Börner sah in den Grünen einen politischen Arm der wenigen, die aus dem Studentenprotest der Achtundsechziger nahtlos in die Terrorszene abgetaucht sind. Man darf ihm das nicht nachtragen. Sein Kabinettskollege Heinz Herbert Karry wurde 1981 ermordet. 1982 hatte Börner nach den Wahlen keine Mehrheit, blieb aber ein Jahr geschäftsführend Ministerpräsident. Die Grünen kamen ihm entgegen. Erst billigten sie seinen Haushalt, schlossen dann ein Tolerierungsabkommen und später den Koalitionsvertrag.

"Staatsakt für einen Rebellen" schrieb die "Süddeutsche Zeitung" über Fischers Vereidigung, "Angst um Hessen" die "Bild". Bundeskanzler Helmut Kohl sprach von "Unverfrorenheit". Seine Nachnachfolgerin Angela Merkel könnte im kommenden Jahr über eine Koalition mit den Grünen nachdenken müssen.
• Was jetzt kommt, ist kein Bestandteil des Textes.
(** The file name with its extension ensured. *)
Definition ensure_csv (filename : string) : string :=
  if negb (endswith (lower filename) ".csv") then filename +:+ ".csv"
  else filename.

(** [with open(path, 'w', ...) as f: body]: the file is closed on the way
    out, also when the body raised. *)
Definition with_open {A} (path : string) (body : file -> M A) : M A :=
  f <~ lift_fs (open_w path) ;;
  fun w =>
    match body f w with
    | (Return a, w1) => (lift_fs (file_close f) ;;; ret a) w1
    | (Raise e, w1) => (lift_fs (file_close f) ;;; raise e) w1
    end.

(** [writer.writerows(rows)]: one [write] per row. *)
Fixpoint writerows (f : file) (rows : list (list pyval)) : M unit :=
  match rows with
  | [] => ret tt
  | r :: rows' => lift_fs (file_write f (csv_line r)) ;;; writerows f rows'
  end.

(** [os.path.abspath(path)] *)
Definition abspath (path : string) : M string :=
  if isabs path then ret (normpath path)
  else cwd <~ lift_fs os_getcwd ;; ret (normpath (path_join cwd path)).

(** [isinstance(data, list)] and the elements of a list. *)
Definition isinstance_list (v : pyval) : bool :=
  match v with
  | VList _ => true
  | _ => false
  end.

Definition list_items (v : pyval) : list pyval :=
  match v with
  | VList vs => vs
  | _ => []
  end.

(** The body of the [try] block of [save_data_to_csv]. *)
Definition save_body (data : pyval) (filename : string) : M string :=
  if negb (isinstance_list data) then
    ret "Error: Data must be a list of tuples or lists."
  else
    let rows := map normalize_row (list_items data) in
    let filename := ensure_csv filename in
    cwd <~ lift_fs os_getcwd ;;
    let base_dir := path_join cwd "files" in
    lift_fs (os_makedirs base_dir) ;;;
    let file_path := path_join base_dir filename in
    with_open file_path (fun f => writerows f rows) ;;;
    abs_path <~ abspath file_path ;;
    ret ("Data saved successfully to: " +:+ abs_path).

(** [save_data_to_csv(data, filename)] *)
Definition save_data_to_csv (data : pyval) (filename : string) : M string :=
  print ("   [Tool Action] Saving data to " +:+ filename +:+ "...") ;;;
  try_except (save_body data filename) is_Exception
    (fun e => ret ("Error saving CSV: " +:+ exn_str e)).

End ToolDefinitions.

(** ** A reference database

    A small engine behind the [Sqlite3] interface: tables of named, typed
    columns, a working state and the last committed state.  It understands
    the two catalog queries of [get_schema] and a handful of statements,
    and answers everything else with a syntax error, as SQLite does. *)

Module RefDb.

Record table : Type := Table {
  t_name : string;
  t_cols : list (string * string);
  t_rows : list row;
}.

Record conn : Type := Conn {
  c_tables : list table;
  c_committed : list table;
  c_closed : bool;
}.

Record cur : Type := Cur {
  cur_description : option (list string);
  cur_rows : list row;
}.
Die Grünen hatten sich 1980 zur Bundespartei gefunden. Ihr Fundament: Umweltschutz, Bürgerrechte, Basisdemokratie. In den Grabenkämpfen zwischen Ideologen ("Fundis") und Realpolitikern ging unter, dass die Grünen ihre Wähler vor allem aus den Metropolen und Uni-Städten rekrutierten und dass diese besser gebildet als der Durchschnitts-Michel waren, mehr verdienten und über den politischen Horizont hinausblickten.

Nach dem Diskutieren reizte sie das Gestalten. Hessen folgten weitere Bundesländer mit Grünen-Regierungsbeteiligung. Schließlich zimmerten Gerhard Schröder und Joschka Fischer 1998 Rot-Grün im Bund.
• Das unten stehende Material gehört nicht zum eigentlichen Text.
Lemma loop_completes file n : ∀ i xy w,
  is_Some (pending w !! file) →
  sleep_completes w = true →
  for_from i n (log_step file) xy w
  = (Return (xy.1 ++ ((λ k, i + Z.of_nat k) <$> seq 0 n), xy.2 ++ readings w n),
     logged file n w).
Proof.
  induction n as [|n IH]; intros i [x y] w Hp Hw.
  - cbn. unfold mret, run_ret, readings. cbn.
    by rewrite !app_nil_r, logged_0.
  - rewrite for_from_S.
    erewrite bind_return by (by apply log_step_completes).
    rewrite IH by (done || by apply pending_logged).
    rewrite logged_S. cbn [fst snd].
    rewrite <- !app_assoc, <- (readings_S w file n).
    cbn [seq fmap list_fmap app].
    rewrite Z.add_0_r, <- fmap_S_seq, <- list_fmap_compose.
    do 5 f_equal.
    apply list_fmap_ext. intros _ k _. cbn. lia.
Qed.

Lemma loop_turns file n i xy w :
  is_Some (pending w !! file) →
  (n ≠ 0%nat → sleep_completes w = true) →
  for_from i n (log_step file) xy w
  = (Return (xy.1 ++ ((λ k, i + Z.of_nat k) <$> seq 0 n), xy.2 ++ readings w n),
     logged file n w).
Proof.
  destruct n as [|n]; intros Hp Hw; [|by apply loop_completes; [|apply Hw]].
  destruct xy as [x y]. cbn. unfold mret, run_ret, readings. cbn.
  by rewrite !app_nil_r, logged_0.
Qed.

Lemma loop_raises file n i xy w e :
  is_Some (pending w !! file) →
  sleep_raises (globals w !! "interval_time") = Some e →
  for_from i (S n) (log_step file) xy w = (Raise e, interrupted file w).
Proof.
  intros Hp He. rewrite for_from_S.
  by apply bind_raise, log_step_raises.
Qed.

End LoggerLoop.

(** ** [emission_log] as a whole *)

Section EmissionLog.

Lemma open_w_truncated w : open_w "log.txt" w = (Return "log.txt", truncated w).
Proof. reflexivity. Qed.

Lemma pending_truncated w : pending (truncated w) !! "log.txt" = Some [].
Proof.
  unfold truncated. cbn [pending with_opened with_pending]. apply lookup_insert_eq.
Qed.

Lemma file_close_flushes file chunks w :
  pending w !! file = Some chunks →
  file_close file w
  = (Return (),
     with_opened (remove_first file)
       (with_pending (delete file)
          (with_files (alter (λ text, text ++ chunks) file) w))).
Proof. intros Hp. unfold file_close. by rewrite Hp. Qed.

Lemma delete_alter_same {A} (f : A → A) (m : gmap string A) i :
  delete i (alter f i m) = delete i m.
Proof.
  apply map_eq. intros j. destruct (decide (i = j)) as [->|Hij].
  - by rewrite !lookup_delete_eq.
  - by rewrite !lookup_delete_ne, lookup_alter_ne.
Qed.

Lemma emission_log_completes c sleeptime w :
  (Z.to_nat c ≠ 0%nat → sleep_completes w = true) →
  emission_log (PyInt c) sleeptime w = (Return PyNone, finished (Z.to_nat c) w).
Proof.
  intros Hw. unfold emission_log.
  erewrite bind_return by apply open_w_truncated.
  erewrite bind_return by reflexivity.
  erewrite bind_return
    by (apply loop_turns; [rewrite pending_truncated; by eexists | exact Hw]).
  erewrite bind_return.
  2:{ apply (file_close_flushes _ (lines w (Z.to_nat c))).
      unfold logged. cbn [pending].
      by rewrite lookup_alter_eq, pending_truncated. }
  do 5 (erewrite bind_return by reflexivity).
  destruct w as [g sin sout fl op gn gr cl cr sl pp pd gb].
  cbv [mret run_ret finished figure logged truncated shown lines readings
       interval with_pyplot with_opened with_files with_pending with_garbled
       fst snd globals stdin stdout files opened gun gun_reads clock
       clock_reads slept pyplot pending garbled].
  f_equal. f_equal.
  - by rewrite alter_insert_eq.
  - by rewrite <- !app_assoc.
  - by rewrite delete_alter_same, delete_insert_eq.
Qed.

Lemma emission_log_raises c n sleeptime w e :
  Z.to_nat c = S n →
  sleep_raises (globals w !! "interval_time") = Some e →
  emission_log (PyInt c) sleeptime w = (Raise e, interrupted "log.txt" (truncated w)).
Proof.
  intros Hn He. unfold emission_log.
  erewrite bind_return by apply open_w_truncated.
  erewrite bind_return by reflexivity.
  rewrite Hn. apply bind_raise, loop_raises; [|exact He].
  rewrite pending_truncated. by eexists.
Qed.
Der frühere hessische Landtagsabgeordnete Frank Schwalba-Hoth schrieb im Jubiläumsband zu 20 Jahren Grüne im Landtag: Erst hätten sie es nicht wahrhaben wollen, dass auch für sie die Steigerungsform gelte "Gegner, Feind, Parteifreund". Schließlich habe man einen Gießener Psychologen hinzuziehen müssen. So sehr hatten sich die Grünen intern gefetzt. Ein professioneller Umgang mit Störungen. Und ein weiterer Ausweis für die Ankunft unter den Regierungsparteien.
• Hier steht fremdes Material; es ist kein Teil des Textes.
(** X2: the identity of a plugin is fixed at creation.  On the plugin that
    [newPlugin] makes for a descriptor, [PluginID()] returns the descriptor's
    id -- not the id passed to the factory --, [IsManaged()] the descriptor's
    flag and [Logger()] the factory's logger, after every sequence of calls;
    none of the three touches the struct or the world, and the client factory
    stays the one made at creation. *)
Theorem identity_is_fixed_at_creation (d : PluginDescriptor) (id : string)
    (l : log_Logger) (env : list string) (ops : list Op) (w : World) :
  let p0 := fst (newPlugin d id l env) in
  let p' := snd (fst (run ops p0 w)) in
  let w' := snd (run ops p0 w) in
  exec PluginID p' w' = (Returned (pluginID d), p', w') /\
  exec IsManaged p' w' = (Returned (managed d), p', w') /\
  exec Logger p' w' = (Returned l, p', w') /\
  clientFactory p' =
    plugin_NewClient (newClientConfig (executablePath d) env l (versionedPlugins d)).
Proof.
  cbn zeta.
  destruct (run_facts ops (fst (newPlugin d id l env)) w) as (_ & Hd & Hl & Hf & _).
  unfold exec, PluginID, IsManaged, Logger, field, bind, ret, start_state.
  cbn [fst snd self world]. rewrite Hd, Hl, Hf. repeat split.
Qed.

(** X3: the decommissioned flag is one-way and only [Decommission] sets it:
    after a sequence of calls it is set exactly when it was set before or the
    sequence contains a [Decommission]; and [IsDecommissioned()] reports it. *)
Theorem decommissioned_is_one_way (ops : list Op) (p : grpcPlugin) (w : World) :
  let p' := snd (fst (run ops p w)) in
  let w' := snd (run ops p w) in
  decommissioned p' = decommissioned p || existsb is_Decommission ops /\
  exec IsDecommissioned p' w' =
    (Returned (decommissioned p || existsb is_Decommission ops), p', w').
Proof.
  cbn zeta. rewrite IsDecommissioned_exec.
  destruct (run_facts ops p w) as (_ & _ & _ & _ & Hdec & _).
  rewrite Hdec. split; reflexivity.
Qed.

(** X4: the handle is installed by [Start] and never removed: after a
    sequence of calls the struct has a handle exactly when it had one before
    or the sequence contains a [Start], successful or not.  From then on
    [Exited()] is the answer of a handle, also after [Stop]. *)
Theorem handle_is_never_cleared (ops : list Op) (p : grpcPlugin) (w : World) :
  let p' := snd (fst (run ops p w)) in
  let w' := snd (run ops p w) in
  has_handle p' = has_handle p || existsb is_Start ops /\
  (has_handle p || existsb is_Start ops = true ->
   exists c, client p' = Some c /\
             exec Exited p' w' = (Returned (Client_Exited c w'), p', w')).
Proof.
  cbn zeta. destruct (run_facts ops p w) as (_ & _ & _ & _ & _ & Hh).
  split; [exact Hh|]. intros Hsome. rewrite <- Hh in Hsome.
  unfold has_handle in Hsome. rewrite Exited_exec.
  destruct (client (snd (fst (run ops p w)))) as [c|]; [|discriminate].
  exists c. split; reflexivity.
Qed.

(** X5: a plugin that was created and never started is unavailable,
    whatever else was called on it: [Exited()] returns true,
    [getPluginClient] returns [(nil, false)], and every capability call
    returns [ErrPluginUnavailable] without any effect. *)
Theorem never_started_plugin_is_unavailable (d : PluginDescriptor) (id : string)
    (l : log_Logger) (env : list string) (ops : list Op) (w : World) (c : Call) :
  existsb is_Start ops = false ->
  let p' := snd (fst (run ops (fst (newPlugin d id l env)) w)) in
  let w' := snd (run ops (fst (newPlugin d id l env)) w) in
  exec Exited p' w' = (Returned true, p', w') /\
  exec getPluginClient p' w' = (Returned (None, false), p', w') /\
  exec (invoke c) p' w' = (Returned (fails_with ErrPluginUnavailable c), p', w').
Proof.
  intros Hnone. cbn zeta.
  destruct (run_facts ops (fst (newPlugin d id l env)) w) as (_ & _ & _ & _ & _ & Hh).
  rewrite Hnone in Hh. unfold has_handle in Hh. cbn in Hh.
  rewrite Exited_exec, getPluginClient_exec, invoke_exec. unfold live_client.
  destruct (client _); [discriminate|]. repeat split.
Qed.

(** X14: only [Start] writes the handle and the client.  Over a sequence of
    calls without a [Start] the struct changes in its decommissioned flag at
    most: it ends as the struct it began as, with the flag set if it was set
    or a [Decommission] was called. *)
Theorem only_Start_writes_the_handle (ops : list Op) (p : grpcPlugin) (w : World) :
  existsb is_Start ops = false ->
  snd (fst (run ops p w)) =
    set_decommissioned (decommissioned p || existsb is_Decommission ops) p.
Proof.
  revert p w. induction ops as [|o rest IH]; intros p w Hnone.
  - cbn. rewrite orb_false_r. destruct p; reflexivity.
  - cbn [existsb] in Hnone. apply orb_false_iff in Hnone as [Ho Hrest].
    cbn [run existsb].
    assert (Hstep : fst (fst (step o p w)) = true /\
                    snd (fst (step o p w)) =
                      set_decommissioned (decommissioned p || is_Decommission o) p).
    { destruct (step_facts o p w) as (Hok & _). split; [exact Hok|].
      destruct o; try discriminate; unfold step, method;
        try rewrite Stop_exec; try rewrite Exited_exec; try rewrite invoke_exec;
        try rewrite Decommission_exec; try rewrite IsDecommissioned_exec; cbn;
        branch; rewrite ?orb_false_r, ?orb_true_r; destruct p; reflexivity. }
    destruct Hstep as [Hok Hp1].
    destruct (step o p w) as [[ok p1] w1]. cbn [fst snd] in *. subst ok p1.
    rewrite (IH _ w1 Hrest). cbn. rewrite orb_assoc. reflexivity.
Qed.

(** X6: after a [Start] that returned nil, in every later world in which
    [Exited()] is still false, [getPluginClient] hands out the client that
    this [Start] stored and every capability call is answered by it. *)
Theorem started_plugin_answers (ctx : context_Context) (p : grpcPlugin)
    (w w2 : World) (c : Call) :
  let p' := snd (fst (exec (Start ctx) p w)) in
  fst (fst (exec (Start ctx) p w)) = Returned None ->
  fst (fst (exec Exited p' w2)) = Returned false ->
  exists pc,
    pluginClient_ p' = Some pc /\
    exec getPluginClient p' w2 = (Returned (Some pc, true), p', w2) /\
    exec (invoke c) p' w2 = let (r, w3) := delegate pc c w2 in (Returned r, p', w3).
Proof.
  cbn zeta. rewrite Start_exec.
  destruct (clientFactory p w) as [fresh w0].
  destruct (Client_Client fresh w0) as [[rpcClient [e|]] w1]; cbn [fst snd];
    [discriminate|].
  destruct (chosen_constructor _ _ _ _ _) as [[pc cerr] w']. cbn [fst snd].
  unfold Start_result. destruct cerr; [discriminate|].
  destruct pc as [pc|]; [|discriminate]. intros _.
  rewrite Exited_exec, getPluginClient_exec, invoke_exec. unfold live_client.
  cbn. intros Hex. injection Hex as Hex. rewrite Hex.
  exists pc. repeat split.
Qed.

(** X7: when the fresh handle cannot produce a connection, [Start] returns
    the handle's error with the fresh handle installed and the client field as
    it was.  On a plugin that was started before, [getPluginClient] then hands
    out the client of the earlier [Start] whenever the fresh handle does not
    report an exit; on one that never had a client it returns [(nil, false)]. *)
Theorem failed_Start_keeps_the_previous_client (ctx : context_Context)
    (p : grpcPlugin) (w w0 w1 w2 : World) (fresh : plugin_Client)
    (rpcClient : option plugin_ClientProtocol) (e : error) :
  clientFactory p w = (fresh, w0) ->
  Client_Client fresh w0 = ((rpcClient, Some e), w1) ->
  let p' := set_client (Some fresh) p in
  exec (Start ctx) p w = (Returned (Some e), p', w1) /\
  exec getPluginClient p' w2 =
    (Returned (if Client_Exited fresh w2 then (None, false)
               else match pluginClient_ p with
                    | Some pc => (Some pc, true)
                    | None => (None, false)
                    end), p', w2).
Proof.
  intros Hfactory Hclient. cbn zeta.
  rewrite Start_exec, Hfactory, Hclient, getPluginClient_exec.
  unfold live_client. cbn.
  split; [reflexivity|].
  destruct (Client_Exited fresh w2); [reflexivity|].
  destruct (pluginClient_ p); reflexivity.
Qed.

(** X8: after [Stop] on a plugin with a handle, once go-plugin's [Kill()]
    has made the handle report the exit, [Exited()] returns true and every
    capability call returns [ErrPluginUnavailable] without reaching the
    client: the call leaves the world as [Stop] left it. *)
Theorem stopped_plugin_is_unavailable (ctx : context_Context) (p : grpcPlugin)
    (w : World) (c : Call) :
  match client p with
  | Some h => Client_Exited h (Client_Kill h w) = true
  | None => True
  end ->
  let w' := snd (exec (Stop ctx) p w) in
  exec Exited p w' = (Returned true, p, w') /\
  exec (invoke c) p w' = (Returned (fails_with ErrPluginUnavailable c), p, w').
Proof.
  cbn zeta. rewrite Stop_exec, Exited_exec, invoke_exec. unfold live_client.
  cbn [snd]. destruct (client p) as [h|]; [intros ->|]; split; reflexivity.
Qed.

(** X9: a capability method accesses the struct through [getPluginClient]
    only: its accesses are those of [getPluginClient], under the shared lock
    and within the locking discipline; [PluginID], [Logger] and [IsManaged]
    take no lock and access no mutable field. *)
Theorem capability_calls_lock_as_getPluginClient (p : grpcPlugin) (w : World)
    (c : Call) :
  trace (invoke c) p w = trace getPluginClient p w /\
  takes (trace (invoke c) p w) = Shared /\
  race_free (trace (invoke c) p w) = true /\
  trace PluginID p w = [] /\ trace Logger p w = [] /\ trace IsManaged p w = [].
Proof.
  repeat split; try reflexivity; destruct c; unfold_monad; branch; reflexivity.
Qed.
Ob Ökologie oder Frauenförderung: Die SPD hatte die Grünen umarmt. Zwischen beiden Parteien entwickelten sich außerdem personelle Wechselspiele. Prominentester Wechsler war der spätere Innenminister und Law-and-order-Vertreter Otto Schily, der 1989 Sozialdemokrat wurde.

Die meisten Wechselwähler, so belegen die Wahlanalysen, votierten jedoch mal rot, mal grün. Zwischen Union und Grünen gab es kaum Wanderungen. Das mag sich inzwischen geändert haben. Mit dem Bundestagswahlkampf 2005 und dem Erfolg Angela Merkels, die sich "Klimakanzlerin" nennen lässt, scheinen die Lager aufzuweichen. Die Top-Grünen wie Fischer, Renate Künast oder in Hamburg Krista Sager haben ihre Regierungsfähigkeit längst demonstriert.

Aber bereits 2001 schrieb der Politologe und Grünen-Kenner Joachim Raschke: "Wehe den Grünen, wenn Wähler und SPD sie aus der Regierung schicken! Alles wäre danach umstritten: die Richtung, die Koalition, die Politik und das Personal." Das war beinahe visionär. Denn Bundesland um Bundesland verlor seine rot-grüne Koalition. Zuletzt Nordrhein-Westfalen, Stammland der SPD, wo man sich mit den etwas fundamentalistischer orientierten Grünen schwergetan hatte. Mit der Großen Koalition in Berlin und dem Aufkommen der Linken hat sich jetzt die Arithmetik im Vierparteienland verschoben. Die Grünen sind nicht mehr die Neuen, die mit den anderen Politikentwürfen. Doch ihr Wählerpotenzial wird zur Regierungsbildung benötigt.